Ni que decir tiene que los sabelotodos que proliferan entre nosotros no necesitaron ni tiempo ni evidencias para percatarse de qué es lo que en verdad había ocurrido, y es que que en nuestra sociedad hay mucha gente que tiene una cierta atrofia en las manos. Viven permanentemente con el dedo índice desplegado a modo de acusación y reproche. No necesitan evidencias ni pruebas para justificar su tesis. La culpa siempre es de alguien. Del Gobierno de Sánchez, que diría el PP, del oligopolio de empresas energéticas que señalarían las izquierdas dogmáticas o el “capitalismo” globalizado que señalara en redes sociales Joseba Permach, quien abogaba por la nacionalización de la energía, el agua, las telecomunicaciones o los sectores estratégicos.
Ni en las circunstancias más complicadas aprendemos. La experiencia nos ha dejado al aire nuestra vulnerabilidad como sociedad ante elementos básicos que afectan directamente a nuestras vidas. Afectan en aspectos pequeños y también en elementos sustanciales. Y esa vulnerabilidad necesita conocer verdaderamente las razones que provocaron el apagón, fueran estas provocadas, fruto de una negligencia o de un sabotaje. Porque solo desde un diagnóstico acertado se podrán poner remiendos que eviten o mitiguen futuros episodios similares al vivido.

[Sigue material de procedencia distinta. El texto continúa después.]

(** C12: importing a volume records exactly the tree of files and directories
    its directories list, short and long names alike, each under its path and
    parents first, and reports their number; a file of that tree then has the
    length and the bytes of its cluster chain, as many as the reader has room
    for. *)
Theorem import_serves_tree (h : Z) (v : fat_vol) (ns : list node) (s : fat A)
    (Ha : s_arena s = true) (Hv : volume_holds h v ns) (Hf : fresh (tree_ents v esp ns) s) :
  wp (pm_metal_fs_import_blk h) (fun rc s' =>
    rc = zlen (tree_ents v esp ns) /\ s_ent s' = rev (tree_ents v esp ns) ++ s_ent s /\
    forall p d, (p, d) ∈ tree_files esp ns ->
      pm_metal_fs_fat_stat (Some p) s' = (0, Some (zlen d)) /\
      forall out room, 0 <= room -> room <= zlen out ->
        let n := Z.min (zlen d) room in
        pm_metal_fs_fat_read (Some p) (Some out) room s' = Some (0, Some (take (Z.to_nat n) d ++ drop (Z.to_nat n) out), n)) s.
Proof.
  destruct Hv as [[H0 Hrdy] (sec & b & slots & Hsec & R1 & R2 & Hb & -> & Hdir & Hroot)]. set (v := Vol _ _ _ _ _ _) in *.
  assert (Hbytes : bytes_ok sec) by (by apply sector_ok in Hsec as [_ ?]). pose proof (vol_ok_parsed h sec b Hbytes Hb) as Hvok. fold v in Hvok.
  unfold pm_metal_fs_import_blk. do 2 wstep. rewrite Ha, (proj2 (Z.ltb_ge _ _)), Hrdy, Hsec by done. cbn [negb orb].
  wstep. eapply wp_chk; [exact R1|]. wstep. eapply wp_chk; [exact R2|]. cbn [Z.eqb Pos.eqb negb orb]. wstep. eapply wp_chk; [exact Hb|].
  cbv beta iota. wstep. apply wp_alloc_ample. intros m blk. cbv beta iota zeta. fold v. do 2 wstep. set (s1 := FatSt _ _ _ _).
  assert (HW : exists c, (if negb (b_bits b =? 32) then ret 0 else chk (le32 sec 44)) s1 = Done c s1 /\ forall f,
    walk_dir (S f) v c (b_root_secs b) esp 0 s1 = bind (slots_loop (walk_dir f) v esp slots (scan0 0)) (fun r => ret (0, added r.2)) s1).
  { destruct (b_bits b =? 32) eqn:E; cbn [negb].
    - destruct Hroot as (c & Ec & Hslots). exists c. rewrite Ec. split; [done|]. intros f.
      destruct (parse_bpb_inv sec b Hbytes Hb) as [_ [?|[?|[_ ->]]]]; [lia|lia|]. by apply walk_chain_slots.
    - destruct Hroot as (Hrs & secs & Hsecs & ->). exists 0. split; [done|]. intros f. by apply walk_root_slots. }
  destruct HW as (c & Ec & HW). wstep. apply (wp_eq _ (ret c)); [exact Ec|]. wstep. wstep. eapply wp_eq; [apply (HW 255%nat)|]. wstep.
  eapply wp_mono; [apply (dir_has_listed v slots ns Hdir); [apply esp_ok|by vm_compute|done|done|done|done]|].
  intros r s2 [Hadd [Hent _]]. wstep. wstep. cbn [fst snd]. change (negb (0 =? 0)) with false. cbv iota.
  rewrite Hadd. cbn [added scan0]. split; [lia|]. split; [exact Hent|]. intros p d Hin.
  destruct (dir_has_files v slots ns Hdir esp p d ltac:(done) Hin) as (Hp & c' & z & He & Hfb & Hz & Hbig).
  assert (Hin2 : Ent v p c' z false ∈ s_ent s2) by (rewrite Hent; apply elem_of_app; left; by rewrite list_elem_of_In, <- in_rev, <- list_elem_of_In).
  assert (Hnd : NoDup (path <$> s_ent s2)) by (rewrite Hent; apply Hf).
  split; [apply (fat_read_file s2 p v c' z d [] 0)|intros out room Hr Ho; apply (fat_read_file s2 p v c' z d out room)]; done.
Qed.
End tree.

(** ** The small volume *)

#[local] Existing Instances small_disk small_disk_laws zero_arena zero_arena_ample.

Definition vol0 : fat_vol := Vol 0 1 12 3 1 8.
Definition data0 : list Z := repeat 7 512 ++ repeat 9 88.
Definition sub_kids : list node := [NFile (short_text [88] [84; 88; 84]) 0 0 []].
Definition tree0 : list node := [NFile (utf8 long_name) 2 600 data0; NDir (short_text [83; 85; 66] []) 3 sub_kids].

Ltac short := repeat split; try done; try (apply (bool_decide_unpack _); vm_compute; exact I).

Lemma chain0 : chain vol0 2 [[repeat 7 512]; [repeat 9 512]].
Proof.
  apply (chain_cons vol0 2 4); [by vm_compute|by vm_compute|by vm_compute|done|].
  apply (chain_cons vol0 4 4095); [by vm_compute|by vm_compute|by vm_compute|done|]. by apply chain_end.
Qed.

Lemma sub_dir : dir_slots vol0 3 (slots_of (fill512 (dot_ent ++ dotdot_ent ++ x_ent))).
Proof.
  exists [[fill512 (dot_ent ++ dotdot_ent ++ x_ent)]]. split_and!; [|done|by vm_compute|by vm_compute].
  apply (chain_cons vol0 3 4095); [by vm_compute|by vm_compute|by vm_compute|done|]. by apply chain_end.
Qed.

Lemma skipped_ent e e0 a : zlen e = 32 -> rd e 0 = Some e0 -> rd e 11 = Some a -> e0 <> 0 -> a <> 15 ->
  Z.land a 8 <> 0 \/ (exists s, name_83 e FAT_PATH_MAX = Some s /\ dot_name s = true) -> skipped e.
Proof. intros. split; [done|]. right. by exists e0, a. Qed.

Lemma sub_has : dir_has vol0 (slots_of (fill512 (dot_ent ++ dotdot_ent ++ x_ent))) sub_kids.
Proof.
  assert (slots_of (fill512 (dot_ent ++ dotdot_ent ++ x_ent)) = dot_ent :: dotdot_ent :: [] ++ x_ent :: repeat (repeat 0 32) 13) as -> by by vm_compute.
  apply dh_skip; [apply (skipped_ent _ 46 16); try done; right; by exists [46]|].
  apply dh_skip; [apply (skipped_ent _ 46 16); try done; right; by exists [46; 46]|].
  apply (dh_file vol0 [] x_ent _ 32 0 0 []); try done; [|by right|by left|by apply dh_stop].
  apply named_short; [|done]. short.
Qed.

Lemma root_has : dir_has vol0 (slots_of (fill512 (label_ent ++ read_me_lfn ++ read_me ++ sub_ent))) tree0.
Proof.
  assert (slots_of (fill512 (label_ent ++ read_me_lfn ++ read_me ++ sub_ent)) = label_ent :: [read_me_lfn] ++ read_me :: [] ++ sub_ent :: repeat (repeat 0 32) 12) as -> by by vm_compute.
  apply dh_skip; [apply (skipped_ent _ 77 8); try done; by left|].
  apply (dh_file vol0 [read_me_lfn] read_me _ 32 2 600 data0); try done; [|by left| |].
  - apply (named_long [read_me_lfn] read_me long_name [82; 69; 65; 68; 77; 69; 126; 49] [84; 88; 84]); [short|done|].
    exists 1%nat, [0; 65535]. split_and!; try done; try lia; [short|by right; left|]. split; [|done]. split_and!; try done. repeat constructor.
  - right. split; [done|]. exists [[repeat 7 512]; [repeat 9 512]]. split; [apply chain0|]. by vm_compute.
  - apply (dh_dir vol0 [] sub_ent _ 16 3 0 (slots_of (fill512 (dot_ent ++ dotdot_ent ++ x_ent)))); try done; [|apply sub_dir|apply sub_has|by apply dh_stop].
    apply named_short; [|done]. short.
Qed.

Lemma volume0 : volume_holds 0 vol0 tree0.
Proof.
  constructor; [done|]. exists boot_sec, (Bpb 1 1 8 1 3 12), (slots_of (fill512 (label_ent ++ read_me_lfn ++ read_me ++ sub_ent))).
  split_and!; try (by vm_compute); [apply root_has|]. split; [done|]. eexists. split; by vm_compute.
Qed.

Lemma import_serves_tree_witness : exists s', pm_metal_fs_import_blk 0 card0 = Done 3 s' /\
  pm_metal_fs_fat_read (Some (esp ++ 47 :: utf8 long_name)) (Some (repeat 0 700)) 700 s' = Some (0, Some (data0 ++ repeat 0 100), 600).
Proof.
  assert (Hf : fresh (tree_ents vol0 esp tree0) card0) by (split; apply (bool_decide_unpack _); vm_compute; exact I).
  destruct (wp_run _ _ _ (import_serves_tree 0 vol0 tree0 card0 eq_refl volume0 Hf)) as (rc & s' & E & -> & _ & K).
  exists s'. split; [exact E|]. destruct (K (esp ++ 47 :: utf8 long_name) data0) as [_ R]; [by left|].
  rewrite (R (repeat 0 700) 700) by (by vm_compute). by vm_compute.
Defined.
End FatTree.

La estupidez humana no tiene límites. En pleno apagón, cuando centenares de personas corrían a comprar pilas y camping gas para poder comer caliente, un tabernero de mi pueblo pretendía tranquilizar a la clientela asegurando que en su establecimiento no habría problema para comer. Su cocina era eléctrica –no de gas–, pero eso no era impedimento para él. “Lo que no caliente la cocina, lo calentará el microondas”. Mi perplejidad fue plena cuando, intentando desviar la conversación ante el ridículo, pregunté por un cartel que presidía el establecimiento. Era un folio blanco con un número pintado a mano con rotulador.
“¿Qué significa ese folio blanco con el número 58?” –cuestioné.
“Es –me dijo– un repelente natural de moscas. Las moscas no leen el número y se creen que lo representado en el papel es una araña y ante ella evitan entrar en el establecimiento”. Casi me meo de risa pero luego he podido comprobar en las redes sociales que tal imbecilidad no es un hecho aislado. Microondas contra el apagón y la imagen del 58 frente a las moscas. Tengámoslo en cuenta como antídoto de moscones.